[Stored records]
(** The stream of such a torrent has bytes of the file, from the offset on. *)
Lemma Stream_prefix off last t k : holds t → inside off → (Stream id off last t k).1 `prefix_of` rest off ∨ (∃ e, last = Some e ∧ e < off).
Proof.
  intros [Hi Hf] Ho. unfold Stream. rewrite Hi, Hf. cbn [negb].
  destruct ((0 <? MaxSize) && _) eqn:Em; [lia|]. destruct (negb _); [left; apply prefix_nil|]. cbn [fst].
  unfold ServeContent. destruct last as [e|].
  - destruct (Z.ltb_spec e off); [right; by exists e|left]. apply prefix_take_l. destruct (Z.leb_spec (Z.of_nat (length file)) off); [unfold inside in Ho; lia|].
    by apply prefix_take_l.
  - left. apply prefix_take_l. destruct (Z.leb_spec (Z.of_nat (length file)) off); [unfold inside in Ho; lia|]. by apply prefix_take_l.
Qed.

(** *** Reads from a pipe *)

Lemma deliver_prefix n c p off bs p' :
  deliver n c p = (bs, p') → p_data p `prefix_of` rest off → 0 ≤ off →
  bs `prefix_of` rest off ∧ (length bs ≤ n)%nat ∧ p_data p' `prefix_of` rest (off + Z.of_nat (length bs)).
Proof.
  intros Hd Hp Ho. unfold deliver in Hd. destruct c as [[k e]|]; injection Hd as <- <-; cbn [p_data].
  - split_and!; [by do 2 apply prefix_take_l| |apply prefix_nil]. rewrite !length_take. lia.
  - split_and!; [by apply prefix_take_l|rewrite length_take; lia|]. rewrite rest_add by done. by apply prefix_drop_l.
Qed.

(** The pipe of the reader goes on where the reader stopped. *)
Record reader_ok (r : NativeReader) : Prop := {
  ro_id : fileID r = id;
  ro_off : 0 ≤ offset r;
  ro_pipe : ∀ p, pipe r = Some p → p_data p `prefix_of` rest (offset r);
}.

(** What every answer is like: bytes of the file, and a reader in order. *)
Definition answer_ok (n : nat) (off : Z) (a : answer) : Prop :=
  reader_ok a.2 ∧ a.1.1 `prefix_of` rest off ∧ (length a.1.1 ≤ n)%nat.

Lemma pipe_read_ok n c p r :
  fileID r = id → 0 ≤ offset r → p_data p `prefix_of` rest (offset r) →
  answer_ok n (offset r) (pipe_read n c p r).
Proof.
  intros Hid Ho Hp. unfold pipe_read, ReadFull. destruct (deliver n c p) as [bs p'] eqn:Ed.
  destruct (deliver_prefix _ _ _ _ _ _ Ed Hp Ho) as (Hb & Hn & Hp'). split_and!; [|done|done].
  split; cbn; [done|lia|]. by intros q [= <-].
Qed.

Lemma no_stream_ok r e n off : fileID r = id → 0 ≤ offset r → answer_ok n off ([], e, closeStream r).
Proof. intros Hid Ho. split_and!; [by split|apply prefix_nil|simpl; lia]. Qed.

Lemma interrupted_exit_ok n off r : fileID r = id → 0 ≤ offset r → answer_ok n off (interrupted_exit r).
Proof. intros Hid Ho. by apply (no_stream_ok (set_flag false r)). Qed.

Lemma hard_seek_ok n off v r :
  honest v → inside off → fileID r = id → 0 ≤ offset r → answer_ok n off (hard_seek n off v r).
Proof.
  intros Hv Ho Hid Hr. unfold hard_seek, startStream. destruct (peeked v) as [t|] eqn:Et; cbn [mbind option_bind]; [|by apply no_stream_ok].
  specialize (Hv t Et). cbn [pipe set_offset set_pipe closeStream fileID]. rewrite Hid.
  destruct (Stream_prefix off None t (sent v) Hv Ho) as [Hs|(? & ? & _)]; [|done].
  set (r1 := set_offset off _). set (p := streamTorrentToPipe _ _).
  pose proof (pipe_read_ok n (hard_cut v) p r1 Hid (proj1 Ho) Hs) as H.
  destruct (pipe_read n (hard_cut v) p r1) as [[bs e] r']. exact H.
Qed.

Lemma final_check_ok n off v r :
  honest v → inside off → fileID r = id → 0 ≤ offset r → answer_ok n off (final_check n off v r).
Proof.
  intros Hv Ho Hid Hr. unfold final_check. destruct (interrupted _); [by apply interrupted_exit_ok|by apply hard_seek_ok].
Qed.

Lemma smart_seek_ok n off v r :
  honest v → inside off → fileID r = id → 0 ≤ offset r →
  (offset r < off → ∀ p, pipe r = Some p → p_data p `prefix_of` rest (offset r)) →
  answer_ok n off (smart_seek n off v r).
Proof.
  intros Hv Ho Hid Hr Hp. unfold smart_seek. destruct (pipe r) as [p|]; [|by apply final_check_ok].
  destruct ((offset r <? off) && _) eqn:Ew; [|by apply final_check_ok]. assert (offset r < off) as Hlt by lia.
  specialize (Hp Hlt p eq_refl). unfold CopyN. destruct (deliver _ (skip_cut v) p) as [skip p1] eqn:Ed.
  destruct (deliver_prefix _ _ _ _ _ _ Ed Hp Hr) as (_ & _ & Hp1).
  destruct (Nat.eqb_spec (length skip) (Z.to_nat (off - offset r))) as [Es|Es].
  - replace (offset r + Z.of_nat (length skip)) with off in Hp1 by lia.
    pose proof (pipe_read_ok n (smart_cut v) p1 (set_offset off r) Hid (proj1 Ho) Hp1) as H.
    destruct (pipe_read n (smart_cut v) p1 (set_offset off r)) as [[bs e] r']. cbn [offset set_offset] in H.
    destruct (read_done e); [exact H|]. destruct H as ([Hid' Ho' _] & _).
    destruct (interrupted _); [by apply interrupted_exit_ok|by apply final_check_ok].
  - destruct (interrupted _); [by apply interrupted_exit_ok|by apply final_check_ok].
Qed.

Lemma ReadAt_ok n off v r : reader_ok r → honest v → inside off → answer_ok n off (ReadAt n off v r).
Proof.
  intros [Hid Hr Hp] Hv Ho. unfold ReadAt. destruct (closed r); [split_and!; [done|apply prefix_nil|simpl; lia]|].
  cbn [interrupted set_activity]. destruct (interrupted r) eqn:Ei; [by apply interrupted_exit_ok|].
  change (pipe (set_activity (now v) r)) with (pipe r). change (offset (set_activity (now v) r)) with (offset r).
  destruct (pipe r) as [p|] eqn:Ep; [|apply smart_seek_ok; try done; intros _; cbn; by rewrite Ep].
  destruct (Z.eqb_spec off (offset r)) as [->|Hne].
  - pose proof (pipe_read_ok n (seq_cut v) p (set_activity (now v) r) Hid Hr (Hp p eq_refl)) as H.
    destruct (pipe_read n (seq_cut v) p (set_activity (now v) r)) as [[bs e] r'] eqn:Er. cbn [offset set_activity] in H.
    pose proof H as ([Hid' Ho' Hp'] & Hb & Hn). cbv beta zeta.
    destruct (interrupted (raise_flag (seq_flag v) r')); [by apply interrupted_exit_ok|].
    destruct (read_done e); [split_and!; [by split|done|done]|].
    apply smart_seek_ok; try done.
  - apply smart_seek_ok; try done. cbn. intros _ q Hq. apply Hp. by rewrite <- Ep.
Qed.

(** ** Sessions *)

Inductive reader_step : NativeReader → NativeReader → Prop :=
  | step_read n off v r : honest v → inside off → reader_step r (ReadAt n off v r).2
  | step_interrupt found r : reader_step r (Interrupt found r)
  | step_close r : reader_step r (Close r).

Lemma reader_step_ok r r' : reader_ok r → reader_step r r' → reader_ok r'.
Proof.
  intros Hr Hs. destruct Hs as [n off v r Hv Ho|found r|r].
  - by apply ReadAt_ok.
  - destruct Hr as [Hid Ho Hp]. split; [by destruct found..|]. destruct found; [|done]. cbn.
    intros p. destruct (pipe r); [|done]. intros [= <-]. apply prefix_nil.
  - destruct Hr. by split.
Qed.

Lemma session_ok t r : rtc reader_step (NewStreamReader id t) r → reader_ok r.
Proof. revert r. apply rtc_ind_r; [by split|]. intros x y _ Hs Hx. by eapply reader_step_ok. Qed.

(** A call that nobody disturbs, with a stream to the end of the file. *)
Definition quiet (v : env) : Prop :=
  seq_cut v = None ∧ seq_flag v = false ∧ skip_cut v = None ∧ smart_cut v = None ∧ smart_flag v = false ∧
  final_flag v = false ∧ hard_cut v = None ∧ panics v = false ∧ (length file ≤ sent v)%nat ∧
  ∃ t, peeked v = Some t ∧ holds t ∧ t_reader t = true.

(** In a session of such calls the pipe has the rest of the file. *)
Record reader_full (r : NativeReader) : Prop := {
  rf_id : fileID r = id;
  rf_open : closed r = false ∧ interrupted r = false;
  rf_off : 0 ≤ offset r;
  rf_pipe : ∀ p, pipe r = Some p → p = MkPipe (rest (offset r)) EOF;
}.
==
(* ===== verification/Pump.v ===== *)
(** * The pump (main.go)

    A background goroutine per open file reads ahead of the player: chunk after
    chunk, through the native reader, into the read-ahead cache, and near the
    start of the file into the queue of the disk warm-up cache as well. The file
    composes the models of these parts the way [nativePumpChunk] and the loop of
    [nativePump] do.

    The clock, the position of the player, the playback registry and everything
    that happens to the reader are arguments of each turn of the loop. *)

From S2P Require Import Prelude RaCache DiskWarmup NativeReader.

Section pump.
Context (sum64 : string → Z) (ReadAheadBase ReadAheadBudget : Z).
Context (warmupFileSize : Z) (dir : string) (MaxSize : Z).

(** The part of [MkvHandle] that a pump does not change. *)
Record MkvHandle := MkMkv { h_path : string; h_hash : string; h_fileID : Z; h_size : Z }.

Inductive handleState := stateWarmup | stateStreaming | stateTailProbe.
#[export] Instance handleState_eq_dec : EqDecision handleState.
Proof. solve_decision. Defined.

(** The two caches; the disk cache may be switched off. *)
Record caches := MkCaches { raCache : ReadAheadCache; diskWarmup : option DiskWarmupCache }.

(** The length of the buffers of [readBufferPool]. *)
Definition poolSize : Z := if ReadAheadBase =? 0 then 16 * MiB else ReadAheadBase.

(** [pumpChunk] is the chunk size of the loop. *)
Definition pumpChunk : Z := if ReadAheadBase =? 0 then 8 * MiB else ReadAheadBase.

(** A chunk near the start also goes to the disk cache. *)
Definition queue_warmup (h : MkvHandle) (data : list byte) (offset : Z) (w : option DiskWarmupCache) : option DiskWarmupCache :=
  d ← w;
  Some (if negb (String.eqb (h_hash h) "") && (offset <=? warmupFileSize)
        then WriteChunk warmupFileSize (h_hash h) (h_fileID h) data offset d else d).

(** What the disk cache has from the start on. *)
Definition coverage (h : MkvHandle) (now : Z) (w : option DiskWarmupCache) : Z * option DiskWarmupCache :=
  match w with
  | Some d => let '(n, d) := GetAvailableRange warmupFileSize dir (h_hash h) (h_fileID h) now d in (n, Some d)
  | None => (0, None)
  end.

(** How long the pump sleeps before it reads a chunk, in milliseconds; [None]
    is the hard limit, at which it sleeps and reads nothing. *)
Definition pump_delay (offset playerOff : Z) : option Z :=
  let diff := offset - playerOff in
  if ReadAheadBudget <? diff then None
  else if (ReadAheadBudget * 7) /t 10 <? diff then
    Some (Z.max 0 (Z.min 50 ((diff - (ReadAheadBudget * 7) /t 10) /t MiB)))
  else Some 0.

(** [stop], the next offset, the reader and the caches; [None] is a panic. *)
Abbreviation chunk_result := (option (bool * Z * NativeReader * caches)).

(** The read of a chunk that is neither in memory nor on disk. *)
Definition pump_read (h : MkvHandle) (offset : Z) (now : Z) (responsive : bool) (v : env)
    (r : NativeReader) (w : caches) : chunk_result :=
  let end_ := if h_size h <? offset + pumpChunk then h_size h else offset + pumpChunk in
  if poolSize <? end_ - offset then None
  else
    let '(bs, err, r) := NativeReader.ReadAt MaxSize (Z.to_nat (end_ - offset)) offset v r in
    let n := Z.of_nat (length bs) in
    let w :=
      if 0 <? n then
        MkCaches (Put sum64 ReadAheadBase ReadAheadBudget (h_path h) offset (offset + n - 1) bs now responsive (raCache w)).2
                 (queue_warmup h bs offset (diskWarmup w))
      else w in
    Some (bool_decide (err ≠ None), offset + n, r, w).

[Exercise directions]:
Search the records for the word "false" and copy every line where it occurs.

[Exercise answer]:
Proof. intros Hid Ho. by apply (no_stream_ok (set_flag false r)). Qed.
  seq_cut v = None ∧ seq_flag v = false ∧ skip_cut v = None ∧ smart_cut v = None ∧ smart_flag v = false ∧
  final_flag v = false ∧ hard_cut v = None ∧ panics v = false ∧ (length file ≤ sent v)%nat ∧
  rf_open : closed r = false ∧ interrupted r = false;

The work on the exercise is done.